Coaxsys, a start-up based in San Jose, California, introduced a home networking system that uses common cable TV-style coax wiring that is widely installed in many homes. The company said the distribution of video between various devices and rooms inside a home necessitates a network capable of QoS and speeds in excess of 20 Mbps in order to handle HDTV. The primary contenders for in-home networking have been new Category-5 wiring pulled throughout the home, using existing phone lines (the Home Phone Line Network Alliance), using existing electrical powerlines (the HomePlug initiative), or various wireless alternatives (802.11a, 802.11b, 802.11g). Coaxsys argues that these approaches suffer from either from high cost (new wiring), low performance (throughput and latency), or potential interference/sensitivity issues (wireless). The Coaxsys approach is to run Ethernet over existing, in-wall coax cabling. Data rates across the coax initially would be 10/100 Mbps but potentially could scale to gigabit speed.
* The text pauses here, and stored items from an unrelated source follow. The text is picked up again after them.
(* ===== verification/ApiClient.v ===== *)
(** * The API client

    [src/web/src/api/client.ts]: the request each method makes, and the session every
    request needs: created on demand with at most three attempts, shared by the callers
    that wait for it, and created again once when the server no longer knows it. *)
From S2P Require Import Prelude JsString JsNumber JsValue Api Uri Http Async.

(** ** The methods

    Each gives the request it makes; [None] is an exception thrown before there is one
    (the [URIError] of a lone surrogate, or a [SyntaxError] of [JSON.parse], which is the
    argument [parseJSON]). *)

Definition json_request (method : jstr) (path : list piece) (body : option value) : option Request :=
  target ← template path; Some (MkRequest method target body).
Abbreviation GET_ path := (json_request "GET"%js path None).
Abbreviation POST_ path body := (json_request "POST"%js path (Some body)).
Abbreviation DELETE_ path := (json_request "DELETE"%js path None).

(** [`/api/connections/${encodeURIComponent(connectionId)}...`]. *)
Definition on_connection (connectionId : jstr) (rest : list piece) : list piece :=
  Text "/api/connections/"%js :: Hole connectionId :: rest.

Definition connection_json (c : ConnectionInput) : value :=
  obj [("driver"%js, VStr (driver_text (ci_driver c))); ("host"%js, VStr (ci_host c)); ("port"%js, VNum (ci_port c));
       ("database"%js, VStr (ci_database c)); ("user"%js, VStr (ci_user c)); ("password"%js, VStr (ci_password c));
       ("tlsMode"%js, VStr (ci_tlsMode c))].

Definition record_json (r : record) : value := VObj (map_to_list r).
Definition opt_record (r : option record) : value := match r with Some r => record_json r | None => VUndefined end.

Definition mutation_json (m : MutationInput) : value :=
  obj [("schema"%js, opt_str (mi_schema m)); ("table"%js, VStr (mi_table m)); ("values"%js, opt_record (mi_values m));
       ("key"%js, opt_record (mi_key m)); ("transactionId"%js, opt_str (mi_transactionId m))].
Coaxsys will offer an Ethernet hub for deployment at the first point where cable TV enters the home. A Coaxsys Ethernet-to-coax adapter would be used to connect PCs, analog TVs, PVRs, game consoles, video cameras, MP3 jukeboxes or other digital consumer electronic devices to the network. The system will be introduced next month.
http://www.coaxsys.com
- Coaxsys is headed by John Morelli, who previously founded Nuron, a company that developed hardware encryption for the ecommerce industry.